_WHAT YOU SHOULD DO:_ Output the records exactly. Include every line.

[Items listed in a dataset]
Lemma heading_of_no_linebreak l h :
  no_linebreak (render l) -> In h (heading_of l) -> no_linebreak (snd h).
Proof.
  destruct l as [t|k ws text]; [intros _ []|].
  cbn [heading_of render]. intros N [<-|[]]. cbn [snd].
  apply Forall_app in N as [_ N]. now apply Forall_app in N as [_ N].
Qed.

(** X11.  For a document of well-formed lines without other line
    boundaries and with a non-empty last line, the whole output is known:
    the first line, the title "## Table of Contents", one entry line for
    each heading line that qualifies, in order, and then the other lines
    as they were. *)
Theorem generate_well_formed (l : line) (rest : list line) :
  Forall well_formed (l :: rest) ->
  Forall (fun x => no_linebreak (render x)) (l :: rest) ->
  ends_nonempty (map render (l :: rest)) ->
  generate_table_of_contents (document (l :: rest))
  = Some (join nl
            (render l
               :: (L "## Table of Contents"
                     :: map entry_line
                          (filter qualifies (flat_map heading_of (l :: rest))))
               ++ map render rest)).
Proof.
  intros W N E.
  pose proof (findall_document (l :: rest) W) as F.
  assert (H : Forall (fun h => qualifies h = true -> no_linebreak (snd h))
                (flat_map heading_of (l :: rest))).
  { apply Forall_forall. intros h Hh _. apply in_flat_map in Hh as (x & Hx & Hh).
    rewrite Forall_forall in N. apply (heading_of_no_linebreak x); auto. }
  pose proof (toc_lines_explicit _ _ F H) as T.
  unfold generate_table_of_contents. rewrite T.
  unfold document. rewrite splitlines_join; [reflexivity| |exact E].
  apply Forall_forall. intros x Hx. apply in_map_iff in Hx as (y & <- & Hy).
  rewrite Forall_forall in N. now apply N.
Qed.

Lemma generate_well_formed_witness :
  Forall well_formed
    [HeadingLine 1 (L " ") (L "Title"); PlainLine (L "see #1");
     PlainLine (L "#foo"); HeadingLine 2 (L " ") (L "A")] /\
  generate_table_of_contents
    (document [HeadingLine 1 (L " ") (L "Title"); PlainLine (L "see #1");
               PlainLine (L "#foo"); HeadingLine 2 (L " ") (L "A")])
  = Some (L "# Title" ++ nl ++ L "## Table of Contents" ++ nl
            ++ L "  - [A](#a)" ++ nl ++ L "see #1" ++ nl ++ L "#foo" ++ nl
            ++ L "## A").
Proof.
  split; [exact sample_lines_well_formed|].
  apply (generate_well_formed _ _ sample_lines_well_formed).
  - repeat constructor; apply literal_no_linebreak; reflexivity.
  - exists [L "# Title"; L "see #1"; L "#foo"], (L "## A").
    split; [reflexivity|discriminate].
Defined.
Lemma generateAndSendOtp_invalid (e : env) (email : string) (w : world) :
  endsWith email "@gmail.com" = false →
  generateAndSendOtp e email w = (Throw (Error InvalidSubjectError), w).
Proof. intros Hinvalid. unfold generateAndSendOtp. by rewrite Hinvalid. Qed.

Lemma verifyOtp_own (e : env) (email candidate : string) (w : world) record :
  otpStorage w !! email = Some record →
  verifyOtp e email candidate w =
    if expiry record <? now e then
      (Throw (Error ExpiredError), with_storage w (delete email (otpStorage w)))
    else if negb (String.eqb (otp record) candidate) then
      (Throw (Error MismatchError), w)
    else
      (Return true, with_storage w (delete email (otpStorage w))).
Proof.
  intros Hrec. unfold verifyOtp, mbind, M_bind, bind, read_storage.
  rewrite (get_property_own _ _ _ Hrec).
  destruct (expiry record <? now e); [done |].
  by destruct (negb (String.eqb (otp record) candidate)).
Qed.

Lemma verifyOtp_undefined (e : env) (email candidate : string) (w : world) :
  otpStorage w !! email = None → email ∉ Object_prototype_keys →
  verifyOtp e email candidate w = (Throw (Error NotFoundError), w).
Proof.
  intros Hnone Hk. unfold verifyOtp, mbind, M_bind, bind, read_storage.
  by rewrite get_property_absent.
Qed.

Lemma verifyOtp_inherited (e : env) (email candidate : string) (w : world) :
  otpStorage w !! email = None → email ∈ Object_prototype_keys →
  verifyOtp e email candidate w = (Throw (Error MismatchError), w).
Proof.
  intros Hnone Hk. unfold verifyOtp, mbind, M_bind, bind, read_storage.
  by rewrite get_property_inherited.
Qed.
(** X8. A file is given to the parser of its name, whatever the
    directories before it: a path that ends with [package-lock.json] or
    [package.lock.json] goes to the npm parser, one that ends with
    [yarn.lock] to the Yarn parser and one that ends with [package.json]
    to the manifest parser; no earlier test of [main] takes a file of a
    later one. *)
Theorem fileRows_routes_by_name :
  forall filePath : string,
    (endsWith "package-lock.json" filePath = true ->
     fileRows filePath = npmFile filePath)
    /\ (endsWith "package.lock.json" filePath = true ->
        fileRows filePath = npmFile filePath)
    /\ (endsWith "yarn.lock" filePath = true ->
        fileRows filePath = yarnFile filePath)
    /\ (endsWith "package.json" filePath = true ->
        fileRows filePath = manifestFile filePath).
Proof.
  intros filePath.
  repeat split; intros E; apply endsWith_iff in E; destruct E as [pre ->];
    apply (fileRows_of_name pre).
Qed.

_YOUR SOLUTION:_
Lemma heading_of_no_linebreak l h :
  no_linebreak (render l) -> In h (heading_of l) -> no_linebreak (snd h).
Proof.
  destruct l as [t|k ws text]; [intros _ []|].
  cbn [heading_of render]. intros N [<-|[]]. cbn [snd].
  apply Forall_app in N as [_ N]. now apply Forall_app in N as [_ N].
Qed.

(** X11.  For a document of well-formed lines without other line
    boundaries and with a non-empty last line, the whole output is known:
    the first line, the title "## Table of Contents", one entry line for
    each heading line that qualifies, in order, and then the other lines
    as they were. *)
Theorem generate_well_formed (l : line) (rest : list line) :
  Forall well_formed (l :: rest) ->
  Forall (fun x => no_linebreak (render x)) (l :: rest) ->
  ends_nonempty (map render (l :: rest)) ->
  generate_table_of_contents (document (l :: rest))
  = Some (join nl
            (render l
               :: (L "## Table of Contents"
                     :: map entry_line
                          (filter qualifies (flat_map heading_of (l :: rest))))
               ++ map render rest)).
Proof.
  intros W N E.
  pose proof (findall_document (l :: rest) W) as F.
  assert (H : Forall (fun h => qualifies h = true -> no_linebreak (snd h))
                (flat_map heading_of (l :: rest))).
  { apply Forall_forall. intros h Hh _. apply in_flat_map in Hh as (x & Hx & Hh).
    rewrite Forall_forall in N. apply (heading_of_no_linebreak x); auto. }
  pose proof (toc_lines_explicit _ _ F H) as T.
  unfold generate_table_of_contents. rewrite T.
  unfold document. rewrite splitlines_join; [reflexivity| |exact E].
  apply Forall_forall. intros x Hx. apply in_map_iff in Hx as (y & <- & Hy).
  rewrite Forall_forall in N. now apply N.
Qed.

Lemma generate_well_formed_witness :
  Forall well_formed
    [HeadingLine 1 (L " ") (L "Title"); PlainLine (L "see #1");
     PlainLine (L "#foo"); HeadingLine 2 (L " ") (L "A")] /\
  generate_table_of_contents
    (document [HeadingLine 1 (L " ") (L "Title"); PlainLine (L "see #1");
               PlainLine (L "#foo"); HeadingLine 2 (L " ") (L "A")])
  = Some (L "# Title" ++ nl ++ L "## Table of Contents" ++ nl
            ++ L "  - [A](#a)" ++ nl ++ L "see #1" ++ nl ++ L "#foo" ++ nl
            ++ L "## A").
Proof.
  split; [exact sample_lines_well_formed|].
  apply (generate_well_formed _ _ sample_lines_well_formed).
  - repeat constructor; apply literal_no_linebreak; reflexivity.
  - exists [L "# Title"; L "see #1"; L "#foo"], (L "## A").
    split; [reflexivity|discriminate].
Defined.
Lemma generateAndSendOtp_invalid (e : env) (email : string) (w : world) :
  endsWith email "@gmail.com" = false →
  generateAndSendOtp e email w = (Throw (Error InvalidSubjectError), w).
Proof. intros Hinvalid. unfold generateAndSendOtp. by rewrite Hinvalid. Qed.

Lemma verifyOtp_own (e : env) (email candidate : string) (w : world) record :
  otpStorage w !! email = Some record →
  verifyOtp e email candidate w =
    if expiry record <? now e then
      (Throw (Error ExpiredError), with_storage w (delete email (otpStorage w)))
    else if negb (String.eqb (otp record) candidate) then
      (Throw (Error MismatchError), w)
    else
      (Return true, with_storage w (delete email (otpStorage w))).
Proof.
  intros Hrec. unfold verifyOtp, mbind, M_bind, bind, read_storage.
  rewrite (get_property_own _ _ _ Hrec).
  destruct (expiry record <? now e); [done |].
  by destruct (negb (String.eqb (otp record) candidate)).
Qed.

Lemma verifyOtp_undefined (e : env) (email candidate : string) (w : world) :
  otpStorage w !! email = None → email ∉ Object_prototype_keys →
  verifyOtp e email candidate w = (Throw (Error NotFoundError), w).
Proof.
  intros Hnone Hk. unfold verifyOtp, mbind, M_bind, bind, read_storage.
  by rewrite get_property_absent.
Qed.

Lemma verifyOtp_inherited (e : env) (email candidate : string) (w : world) :
  otpStorage w !! email = None → email ∈ Object_prototype_keys →
  verifyOtp e email candidate w = (Throw (Error MismatchError), w).
Proof.
  intros Hnone Hk. unfold verifyOtp, mbind, M_bind, bind, read_storage.
  by rewrite get_property_inherited.
Qed.
(** X8. A file is given to the parser of its name, whatever the
    directories before it: a path that ends with [package-lock.json] or
    [package.lock.json] goes to the npm parser, one that ends with
    [yarn.lock] to the Yarn parser and one that ends with [package.json]
    to the manifest parser; no earlier test of [main] takes a file of a
    later one. *)
Theorem fileRows_routes_by_name :
  forall filePath : string,
    (endsWith "package-lock.json" filePath = true ->
     fileRows filePath = npmFile filePath)
    /\ (endsWith "package.lock.json" filePath = true ->
        fileRows filePath = npmFile filePath)
    /\ (endsWith "yarn.lock" filePath = true ->
        fileRows filePath = yarnFile filePath)
    /\ (endsWith "package.json" filePath = true ->
        fileRows filePath = manifestFile filePath).
Proof.
  intros filePath.
  repeat split; intros E; apply endsWith_iff in E; destruct E as [pre ->];
    apply (fileRows_of_name pre).
Qed.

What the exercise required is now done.